INPUT:
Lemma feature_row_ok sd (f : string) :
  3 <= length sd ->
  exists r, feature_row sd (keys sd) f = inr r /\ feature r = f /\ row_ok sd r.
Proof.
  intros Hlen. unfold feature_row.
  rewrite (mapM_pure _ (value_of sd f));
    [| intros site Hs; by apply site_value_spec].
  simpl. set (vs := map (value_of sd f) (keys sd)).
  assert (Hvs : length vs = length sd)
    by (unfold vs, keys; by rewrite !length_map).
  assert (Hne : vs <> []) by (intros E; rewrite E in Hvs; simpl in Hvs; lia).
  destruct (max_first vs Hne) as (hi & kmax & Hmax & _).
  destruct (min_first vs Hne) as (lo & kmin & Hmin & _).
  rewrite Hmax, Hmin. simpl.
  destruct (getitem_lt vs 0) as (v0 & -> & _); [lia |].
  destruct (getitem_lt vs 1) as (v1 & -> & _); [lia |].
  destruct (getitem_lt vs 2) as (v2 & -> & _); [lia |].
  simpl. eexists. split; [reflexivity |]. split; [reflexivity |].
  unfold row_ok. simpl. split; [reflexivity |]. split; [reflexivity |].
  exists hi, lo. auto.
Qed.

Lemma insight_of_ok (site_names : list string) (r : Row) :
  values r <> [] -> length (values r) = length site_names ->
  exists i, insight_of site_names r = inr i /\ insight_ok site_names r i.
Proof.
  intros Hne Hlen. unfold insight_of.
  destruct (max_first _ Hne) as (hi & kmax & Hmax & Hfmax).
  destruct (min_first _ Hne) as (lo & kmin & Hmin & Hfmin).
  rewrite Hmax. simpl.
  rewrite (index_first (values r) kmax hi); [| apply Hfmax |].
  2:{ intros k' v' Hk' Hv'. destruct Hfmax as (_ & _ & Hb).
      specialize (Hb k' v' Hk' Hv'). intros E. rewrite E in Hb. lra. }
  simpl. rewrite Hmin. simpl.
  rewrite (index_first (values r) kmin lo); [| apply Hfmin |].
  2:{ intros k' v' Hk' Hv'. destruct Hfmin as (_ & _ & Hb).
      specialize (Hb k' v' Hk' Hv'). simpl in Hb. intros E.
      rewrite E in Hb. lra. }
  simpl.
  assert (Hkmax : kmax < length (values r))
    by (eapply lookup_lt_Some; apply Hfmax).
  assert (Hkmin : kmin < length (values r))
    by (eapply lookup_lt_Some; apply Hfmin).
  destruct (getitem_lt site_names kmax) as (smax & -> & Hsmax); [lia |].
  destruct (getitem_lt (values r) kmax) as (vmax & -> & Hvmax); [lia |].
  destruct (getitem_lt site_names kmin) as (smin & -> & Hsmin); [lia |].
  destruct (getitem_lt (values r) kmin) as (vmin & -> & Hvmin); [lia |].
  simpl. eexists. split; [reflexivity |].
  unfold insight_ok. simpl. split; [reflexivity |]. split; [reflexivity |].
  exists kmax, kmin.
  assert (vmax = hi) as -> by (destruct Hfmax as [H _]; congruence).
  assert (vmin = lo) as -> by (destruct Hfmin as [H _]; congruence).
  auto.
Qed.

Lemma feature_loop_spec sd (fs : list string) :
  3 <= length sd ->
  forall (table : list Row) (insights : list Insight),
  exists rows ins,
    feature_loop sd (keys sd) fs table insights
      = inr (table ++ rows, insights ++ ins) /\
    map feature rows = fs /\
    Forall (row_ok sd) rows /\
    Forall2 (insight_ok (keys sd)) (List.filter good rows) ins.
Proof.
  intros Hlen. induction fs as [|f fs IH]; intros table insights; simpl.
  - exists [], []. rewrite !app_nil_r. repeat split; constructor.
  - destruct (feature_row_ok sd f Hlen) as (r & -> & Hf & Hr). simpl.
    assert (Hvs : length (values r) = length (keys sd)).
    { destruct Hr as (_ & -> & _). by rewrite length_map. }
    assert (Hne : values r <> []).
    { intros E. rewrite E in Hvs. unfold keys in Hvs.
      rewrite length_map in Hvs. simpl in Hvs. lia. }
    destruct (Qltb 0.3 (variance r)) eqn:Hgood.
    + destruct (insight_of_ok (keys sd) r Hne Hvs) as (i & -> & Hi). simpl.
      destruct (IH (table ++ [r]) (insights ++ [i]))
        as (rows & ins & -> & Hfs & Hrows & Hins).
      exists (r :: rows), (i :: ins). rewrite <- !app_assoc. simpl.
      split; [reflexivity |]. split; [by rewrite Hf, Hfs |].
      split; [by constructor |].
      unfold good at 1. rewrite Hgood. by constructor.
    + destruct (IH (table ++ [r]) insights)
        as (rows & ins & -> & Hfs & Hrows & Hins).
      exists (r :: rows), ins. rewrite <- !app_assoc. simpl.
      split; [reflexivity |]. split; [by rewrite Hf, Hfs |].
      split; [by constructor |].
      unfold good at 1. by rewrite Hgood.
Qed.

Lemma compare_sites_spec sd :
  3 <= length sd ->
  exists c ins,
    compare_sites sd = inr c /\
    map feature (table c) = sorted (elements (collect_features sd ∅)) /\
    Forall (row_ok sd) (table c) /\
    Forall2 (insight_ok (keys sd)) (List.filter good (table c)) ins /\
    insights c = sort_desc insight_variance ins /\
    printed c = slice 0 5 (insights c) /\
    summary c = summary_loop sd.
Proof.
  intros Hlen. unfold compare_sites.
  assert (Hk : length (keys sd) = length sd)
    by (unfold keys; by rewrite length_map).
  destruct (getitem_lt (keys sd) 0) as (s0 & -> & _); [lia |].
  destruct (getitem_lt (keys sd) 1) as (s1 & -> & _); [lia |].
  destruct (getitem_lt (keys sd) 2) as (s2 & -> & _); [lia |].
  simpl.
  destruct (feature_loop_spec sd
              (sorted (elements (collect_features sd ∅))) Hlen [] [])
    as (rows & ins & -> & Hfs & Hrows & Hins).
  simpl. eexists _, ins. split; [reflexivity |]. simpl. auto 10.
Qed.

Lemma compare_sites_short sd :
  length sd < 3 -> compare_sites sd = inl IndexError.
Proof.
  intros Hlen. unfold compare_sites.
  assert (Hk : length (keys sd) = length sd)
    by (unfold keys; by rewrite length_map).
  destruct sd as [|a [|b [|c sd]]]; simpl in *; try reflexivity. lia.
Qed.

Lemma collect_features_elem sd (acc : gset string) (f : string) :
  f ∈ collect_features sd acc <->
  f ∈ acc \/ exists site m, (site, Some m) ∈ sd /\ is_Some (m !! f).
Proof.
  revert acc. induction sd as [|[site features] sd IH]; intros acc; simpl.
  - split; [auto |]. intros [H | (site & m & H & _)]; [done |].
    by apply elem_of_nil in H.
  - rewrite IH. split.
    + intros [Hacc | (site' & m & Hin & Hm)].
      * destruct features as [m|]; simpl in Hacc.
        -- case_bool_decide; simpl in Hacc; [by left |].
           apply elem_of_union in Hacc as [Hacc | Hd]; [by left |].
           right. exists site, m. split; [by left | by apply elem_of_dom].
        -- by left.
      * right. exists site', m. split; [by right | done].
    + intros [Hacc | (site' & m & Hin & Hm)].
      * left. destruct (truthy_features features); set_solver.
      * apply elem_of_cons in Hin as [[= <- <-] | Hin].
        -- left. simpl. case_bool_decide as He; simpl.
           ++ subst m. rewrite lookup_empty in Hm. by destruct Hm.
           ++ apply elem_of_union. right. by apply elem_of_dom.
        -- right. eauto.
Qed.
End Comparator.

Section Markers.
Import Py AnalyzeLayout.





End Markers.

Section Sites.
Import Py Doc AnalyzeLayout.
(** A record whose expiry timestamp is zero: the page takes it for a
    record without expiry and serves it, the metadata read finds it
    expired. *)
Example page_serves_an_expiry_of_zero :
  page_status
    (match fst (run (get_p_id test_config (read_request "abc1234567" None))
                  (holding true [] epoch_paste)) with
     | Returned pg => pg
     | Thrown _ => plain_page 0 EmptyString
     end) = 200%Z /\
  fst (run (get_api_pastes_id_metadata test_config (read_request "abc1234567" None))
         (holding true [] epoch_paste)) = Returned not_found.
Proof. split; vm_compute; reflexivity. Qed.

PROBLEM TO WORK ON: The lines beginning with the one that holds "-- left. simpl." and ending with the last line of the data above are to be reproduced exactly, and nothing else.

TASK OUTPUT:
        -- left. simpl. case_bool_decide as He; simpl.
           ++ subst m. rewrite lookup_empty in Hm. by destruct Hm.
           ++ apply elem_of_union. right. by apply elem_of_dom.
        -- right. eauto.
Qed.
End Comparator.

Section Markers.
Import Py AnalyzeLayout.





End Markers.

Section Sites.
Import Py Doc AnalyzeLayout.
(** A record whose expiry timestamp is zero: the page takes it for a
    record without expiry and serves it, the metadata read finds it
    expired. *)
Example page_serves_an_expiry_of_zero :
  page_status
    (match fst (run (get_p_id test_config (read_request "abc1234567" None))
                  (holding true [] epoch_paste)) with
     | Returned pg => pg
     | Thrown _ => plain_page 0 EmptyString
     end) = 200%Z /\
  fst (run (get_api_pastes_id_metadata test_config (read_request "abc1234567" None))
         (holding true [] epoch_paste)) = Returned not_found.
Proof. split; vm_compute; reflexivity. Qed.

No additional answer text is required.